- _ABOUT THIS EXERCISE_
A line below contains "as (w2 & Hsteps", and a later one contains "assert (Hs1n : elem_style". Repeat both, with every line between them, exactly.

- _TASK MATERIAL_
(** X1. Away from the wrap (index [c] with [c + 1 < N], idle at [c]): when
    the timer fires, [_advance] makes element [c + 1] visible with its
    opacity still 0, starts a tween of that opacity from 0 to 1 over
    [fade_duration] and moves the current index to [c + 1], while element
    [c] stays shown; when the tween completes, element [c] is made
    transparent and hidden, the timer is armed again and the widget is idle
    at [c + 1]. *)
Theorem non_wrap_transition
    (w : world) (c : nat) (t : Js.number) (now1 now2 : Z) :
  elements_ok w = true →
  (c + 1 < length (_elements w))%nat →
  _current w = Js.of_nat c →
  pending w = [Timeout t] →
  idle_at c w = true →
  ∃ rc rn w1 w2 t',
    _elements w !! c = Some rc ∧ _elements w !! (c + 1)%nat = Some rn ∧
    step now1 w = Some w1 ∧
    pending w1 =
      [Tween {| anim_el := Some rn; anim_attr := "opacity";
                anim_to := Js.of_Z 1;
                anim_duration := fade_duration (cfg w) |}
             (Some (CNum (Js.of_Z 0)))
             (FadeUpComplete (Some rc))] ∧
    _current w1 = Js.of_nat (c + 1) ∧
    shown <$> elem_style w1 c = Some true ∧
    elem_style w1 (c + 1) ≫= (.!! "visibility") = Some (CStr "visible") ∧
    elem_style w1 (c + 1) ≫= (.!! "opacity") = Some (CNum (Js.of_Z 0)) ∧
    step now2 w1 = Some w2 ∧
    pending w2 = [Timeout t'] ∧
    _current w2 = Js.of_nat (c + 1) ∧
    idle_at (c + 1) w2 = true.
Proof.
  intros Hok HN Hcur Hpend Hidle.
  assert (Hc : (c < length (_elements w))%nat) by lia.
  assert (Hn : ((c + 1) mod length (_elements w) = c + 1)%nat)
    by (by apply Nat.mod_small).
  destruct (initiate_spec w c t now1 Hok Hc Hcur Hpend)
    as (rc & rn & w1 & Hrc & Hrn & Hstep1 & _ & Hcur1 & _ & _ & Hsty1 & Hp1).
  destruct (transition_spec w c t now1 now2 Hok Hc Hcur Hpend)
    as (w2 & Hsteps & He & Hcur2 & _ & _ & Hp2 & _ & Hsty2).
  rewrite Hn in *.
  simpl in Hsteps. rewrite Hstep1 in Hsteps.
  assert (Hstep2 : step now2 w1 = Some w2) by (by destruct (step now2 w1)).
  pose proof (proj1 (idle_at_spec c w) Hidle) as Hi.
  destruct (Hi c Hc) as (sc & Hsc & Hshown).
  destruct (Hi (c + 1)%nat HN) as (sn & Hsn & Hconc).
  rewrite decide_True in Hshown by done.
  rewrite decide_False in Hconc by lia.
  apply concealed_lookup in Hconc as [_ Hop].
  assert (Hidle2 : idle_at (c + 1) w2 = true).
  { apply (idle_at_cycle_style w w2 c (c + 1)); try done. lia. }
  assert (Hs1c : elem_style w1 c = Some sc).
  { rewrite Hsty1, Hsc. unfold initiate_style. simpl.
    by rewrite decide_False by lia. }
  assert (Hs1n : elem_style w1 (c + 1) =
                 Some (<["visibility" := CStr "visible"]> sn)).
  { rewrite Hsty1, Hsn. unfold initiate_style. simpl.
    rewrite decide_True by done. by rewrite decide_False by lia. }
  exists rc, rn, w1, w2. eexists.
  rewrite Hs1c, Hs1n. simpl.
  rewrite lookup_insert_eq, lookup_insert_ne, Hop, Hshown by done.
  repeat (split; [done|]). split; [|done].
  rewrite Hp1, decide_False by lia. rewrite Hs1n. simpl.
  by rewrite lookup_insert_ne, Hop by done.
Qed.

Lemma non_wrap_transition_witness :
  ∃ w1 w2, step 5000 started3 = Some w1 ∧ step 6000 w1 = Some w2 ∧
    shown <$> elem_style w1 0 = Some true ∧ idle_at 1 w2 = true.
Proof.
  destruct (non_wrap_transition started3 0 (Js.Num 5000) 5000 6000)
    as (rc & rn & w1 & w2 & t' & _ & _ & H1 & _ & _ & Hs & _ & _ & H2 & _ & _ & Hi);
    [by_compute..|].
  by exists w1, w2.
Defined.

Lemma Anim_finish_is_last_frame (anim : Anim) (w : world) :
  Anim_finish anim w = Anim_frame anim w (anim_to anim).
Proof. reflexivity. Qed.

Lemma Anim_frames_styles (anim : Anim) (j r : nat) (vs : list Js.number) :
  ∀ w : world,
  NoDup (_elements w) →
  _elements w !! j = Some r →
  anim_el anim = Some r →
  _elements (Anim_frames anim vs w) = _elements w ∧
  (∀ i, i ≠ j → elem_style (Anim_frames anim vs w) i = elem_style w i) ∧
  (∀ p, p ≠ anim_attr anim →
     elem_style (Anim_frames anim vs w) j ≫= (.!! p) =
     elem_style w j ≫= (.!! p)).
Proof.
  induction vs as [|v vs IH]; intros w Hnd Hj Hel; [done|].
  unfold Anim_frames. simpl. fold (Anim_frames anim vs (Anim_frame anim w v)).
  destruct (IH (Anim_frame anim w v)) as (He & Hother & Hsame);
    [done | done | done |].
  unfold Anim_frame in *. rewrite Hel in *.
  split; [by rewrite He|]. split.
  - intros i Hi. rewrite (Hother i Hi), (elem_style_setStyle _ j) by done.
    rewrite decide_False by done. by rewrite option_fmap_id.
  - intros p Hp. rewrite (Hsame p Hp), (elem_style_setStyle _ j) by done.
    rewrite decide_True by done.
    destruct (elem_style w j); [simpl|done]. by rewrite lookup_insert_ne.
Qed.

- _YOUR RESPONSE_
    as (w2 & Hsteps & He & Hcur2 & _ & _ & Hp2 & _ & Hsty2).
  rewrite Hn in *.
  simpl in Hsteps. rewrite Hstep1 in Hsteps.
  assert (Hstep2 : step now2 w1 = Some w2) by (by destruct (step now2 w1)).
  pose proof (proj1 (idle_at_spec c w) Hidle) as Hi.
  destruct (Hi c Hc) as (sc & Hsc & Hshown).
  destruct (Hi (c + 1)%nat HN) as (sn & Hsn & Hconc).
  rewrite decide_True in Hshown by done.
  rewrite decide_False in Hconc by lia.
  apply concealed_lookup in Hconc as [_ Hop].
  assert (Hidle2 : idle_at (c + 1) w2 = true).
  { apply (idle_at_cycle_style w w2 c (c + 1)); try done. lia. }
  assert (Hs1c : elem_style w1 c = Some sc).
  { rewrite Hsty1, Hsc. unfold initiate_style. simpl.
    by rewrite decide_False by lia. }
  assert (Hs1n : elem_style w1 (c + 1) =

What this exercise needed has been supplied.